____ Recorded information

(** Two evaluations of the knee actuator with control [0.5]: the force is
    added twice into the knee's entry. *)
Lemma computeForce_twice_witness :
  Forall2 Qeq
    (mobilityForces
       (computeForce Sample.addInMobilityForce Sample.kneeActuator
          (computeForce Sample.addInMobilityForce Sample.kneeActuator
             (Sample.freshEnv (Sample.uniformState 0 0.5)))))
    [0; 1; 0].
Proof.
  destruct (computeForce_twice Sample.addInMobilityForce
              Sample.kneeActuator Sample.kneeActuator
              (Sample.freshEnv (Sample.uniformState 0 0.5)))
    as [_ Htwice].
  rewrite (Htwice Sample.leg (mkCoordinate "knee" 1) eq_refl eq_refl).
  vm_compute. repeat constructor.
Defined.


End ActuatorEvaluationWitnesses.

Section ActuatorEndToEnd.

Import CoordinateActuator.

Local Open Scope Q_scope.

(** X16.  From construction to force.  An actuator constructed for a
    coordinate name has the default optimal force [1.0]; once set up in a
    model that has a coordinate of that name, a force computation without
    override caches the control itself as the force, applies it to the
    first coordinate of that name, writes nothing, and leaves a stress of
    [|control|]. *)
Theorem constructed_actuator_applies_its_control
    (applyGeneralizedForce :
       SimTK.State -> Coordinate -> Q -> SimTK.Vector -> SimTK.Vector)
    (aModel : Model) (aCoordinateName : string) (env : Env) :
  Set_.contains (updCoordinateSet aModel) aCoordinateName = true ->
  isForceOverriden (new aCoordinateName) (state env) = false ->
  exists a c,
    setup aModel (new aCoordinateName) = Returned a
    /\ Set_.get (updCoordinateSet aModel) aCoordinateName = Some c
    /\ Coordinate_getName c = aCoordinateName
    /\ getForce a (state (computeForce applyGeneralizedForce a env))
       == getControl a (state env)
    /\ mobilityForces (computeForce applyGeneralizedForce a env)
       = applyGeneralizedForce
           (state (computeForce applyGeneralizedForce a env)) c
           (getControl a (state env) * 1) (mobilityForces env)
    /\ cout (computeForce applyGeneralizedForce a env) = cout env
    /\ getStress a (state (computeForce applyGeneralizedForce a env))
       == Qabs (getControl a (state env)).
Proof.
  intros Hfound Hplain.
  destruct (contains_get _ _ Hfound) as (c & Hget & _ & Hname).
  assert (Hsetup :
            setup aModel (new aCoordinateName)
            = Returned
                (set_coord (Some c)
                   (Actuator_setup aModel (new aCoordinateName)))).
  { rewrite setup_found by exact Hfound. simpl coordinate.
    now rewrite Hget. }
  set (a := set_coord (Some c) (Actuator_setup aModel (new aCoordinateName)))
    in *.
  assert (Hsettled : settledForce a (state env)
                     = getControl a (state env) * 1).
  { unfold settledForce, computeActuation.
    change (isForceOverriden a (state env))
      with (isForceOverriden (new aCoordinateName) (state env)).
    now rewrite Hplain. }
  exists a, c.
  rewrite (computeForce_valid applyGeneralizedForce a env aModel c
             eq_refl eq_refl).
  cbv zeta. cbn [state mobilityForces cout].
  unfold getStress. rewrite getForce_setForce, Hsettled.
  repeat split; try assumption.
  - ring.
  - assert (E : getControl a (state env) * 1 / optimal_force a
                == getControl a (state env)) by (simpl; field).
    now rewrite E.
Qed.

Lemma constructed_actuator_applies_its_control_witness :
  exists a,
    setup Sample.leg (new "ankle") = Returned a
    /\ getStress a
         (state (computeForce Sample.addInMobilityForce a
                   (Sample.freshEnv (Sample.uniformState 0 (-0.5)))))
       == 0.5.
Proof.
  destruct (constructed_actuator_applies_its_control
              Sample.addInMobilityForce Sample.leg "ankle"
              (Sample.freshEnv (Sample.uniformState 0 (-0.5)))
              eq_refl eq_refl)
    as (a & c & Hsetup & _ & _ & _ & _ & _ & Hstress).
  exists a. split; [exact Hsetup |].
  rewrite Hstress. vm_compute. reflexivity.
Defined.

End ActuatorEndToEnd.

(* ================================================================== *)
(** * The force set of coordinate actuators created for a model         *)
(* ================================================================== *)

Section StringFacts.

Lemma length_append (s1 s2 : string) :
  String.length (s1 ++ s2) = (String.length s1 + String.length s2)%nat.
Proof.
  induction s1 as [| c s1 IH]; simpl.
  - reflexivity.
  - now rewrite IH.
Qed.

Lemma append_inj_l (s1 s2 suffix : string) :
  (s1 ++ suffix)%string = (s2 ++ suffix)%string -> s1 = s2.
Proof.
  revert s2. induction s1 as [| c s1 IH]; intros [| d s2] H; simpl in H.
  - reflexivity.
  - apply (f_equal String.length) in H. simpl in H.
    rewrite length_append in H. lia.
  - apply (f_equal String.length) in H. simpl in H.
    rewrite length_append in H. lia.
  - injection H as -> H. f_equal. now apply IH.
Qed.

End StringFacts.

Section ListMapFacts.

Variables (A B : Type) (f : A -> B).

Lemma NoDup_map_filter (p : A -> bool) (l : list A) :
  NoDup (map f l) -> NoDup (map f (filter p l)).
Proof.
  induction l as [| x l IH]; intros Hnd; simpl in *.
  - constructor.
  - inversion Hnd as [| y l' Hnotin Hnd']; subst.
    destruct (p x); simpl.
    + constructor; [| now apply IH].
      intros Hin. apply Hnotin.
      apply in_map_iff in Hin. destruct Hin as (z & Hz & Hzin).
      apply filter_In in Hzin. rewrite <- Hz. apply in_map. tauto.
    + now apply IH.
Qed.

Lemma NoDup_map_injective (g : B -> B) (l : list A) :
  (forall x y, g x = g y -> x = y) ->
  NoDup (map f l) -> NoDup (map (fun x => g (f x)) l).
Proof.
  intros Hinj. induction l as [| x l IH]; intros Hnd; simpl in *.
  - constructor.
  - inversion Hnd as [| y l' Hnotin Hnd']; subst.
    constructor; [| now apply IH].
    intros Hin. apply Hnotin.
    apply in_map_iff in Hin. destruct Hin as (z & Hz & Hzin).
    apply Hinj in Hz. rewrite <- Hz. now apply in_map.
Qed.

End ListMapFacts.

Section CreateFacts.

Import CoordinateActuator.

Local Open Scope Q_scope.

Variable isConstrained : Coordinate -> SimTK.State -> bool.

(** The coordinates the loop makes an actuator for. *)
Lemma appendCoordinateActuators_closed_form
    (s : SimTK.State) (cs : list Coordinate) (aOptimalForce : Q)
    (include : bool) (forces : list t) :
  appendCoordinateActuators isConstrained s cs aOptimalForce include forces
  = Returned
      (forces
         ++ map (fun c =>
                   mk (Coordinate_getName c ++ "_actuator") None (Some c)
                      (Coordinate_getName c) aOptimalForce)
              (filter (fun c => include || negb (isConstrained c s)) cs)).
Proof.
  revert forces. induction cs as [| c rest IH]; intros forces; simpl.
  - now rewrite app_nil_r.
  - destruct include, (isConstrained c s); simpl; rewrite IH;
      try reflexivity; now rewrite <- app_assoc.
Qed.

Lemma ForceSet_setup_members (aModel : Model) (cs : list Coordinate)
    (aOptimalForce : Q) :
  (forall c, In c cs -> In c (updCoordinateSet aModel)) ->
  ForceSet_setup aModel
    (map (fun c =>
            mk (Coordinate_getName c ++ "_actuator") None (Some c)
               (Coordinate_getName c) aOptimalForce) cs)
  = Returned
      (map (fun c =>
              mk (Coordinate_getName c ++ "_actuator") (Some aModel)
                 (Set_.get (updCoordinateSet aModel) (Coordinate_getName c))
                 (Coordinate_getName c) aOptimalForce) cs).
Proof.
  induction cs as [| c rest IH]; intros Hsub; simpl.
  - reflexivity.
  - rewrite setup_found
      by (simpl; apply contains_of_member; apply Hsub; now left).
    rewrite IH by (intros d Hd; apply Hsub; now right).
    reflexivity.
Qed.

Lemma CreateForceSet_closed_form
    (s : SimTK.State) (aModel : Model) (forceSet : list t)
    (aOptimalForce : Q) (include : bool) :
  CreateForceSetOfCoordinateActuatorsForModel isConstrained s aModel forceSet
    aOptimalForce include
  = Returned
      (map (fun c =>
              mk (Coordinate_getName c ++ "_actuator") (Some aModel)
                 (Set_.get (updCoordinateSet aModel) (Coordinate_getName c))
                 (Coordinate_getName c) aOptimalForce)
         (filter (fun c => include || negb (isConstrained c s))
            (updCoordinateSet aModel))).
Proof.
  unfold CreateForceSetOfCoordinateActuatorsForModel.
  rewrite appendCoordinateActuators_closed_form. simpl app.
  apply ForceSet_setup_members.
  intros c Hc. apply filter_In in Hc. tauto.
Qed.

________

Among the records above, only the lines between the line holding "unfold getStress. rewrite" and the line holding "(state (computeForce Sample.addInMobilityForce", inclusive, are to be output, exactly as written.

- Solution to this exercise:
  unfold getStress. rewrite getForce_setForce, Hsettled.
  repeat split; try assumption.
  - ring.
  - assert (E : getControl a (state env) * 1 / optimal_force a
                == getControl a (state env)) by (simpl; field).
    now rewrite E.
Qed.

Lemma constructed_actuator_applies_its_control_witness :
  exists a,
    setup Sample.leg (new "ankle") = Returned a
    /\ getStress a
         (state (computeForce Sample.addInMobilityForce a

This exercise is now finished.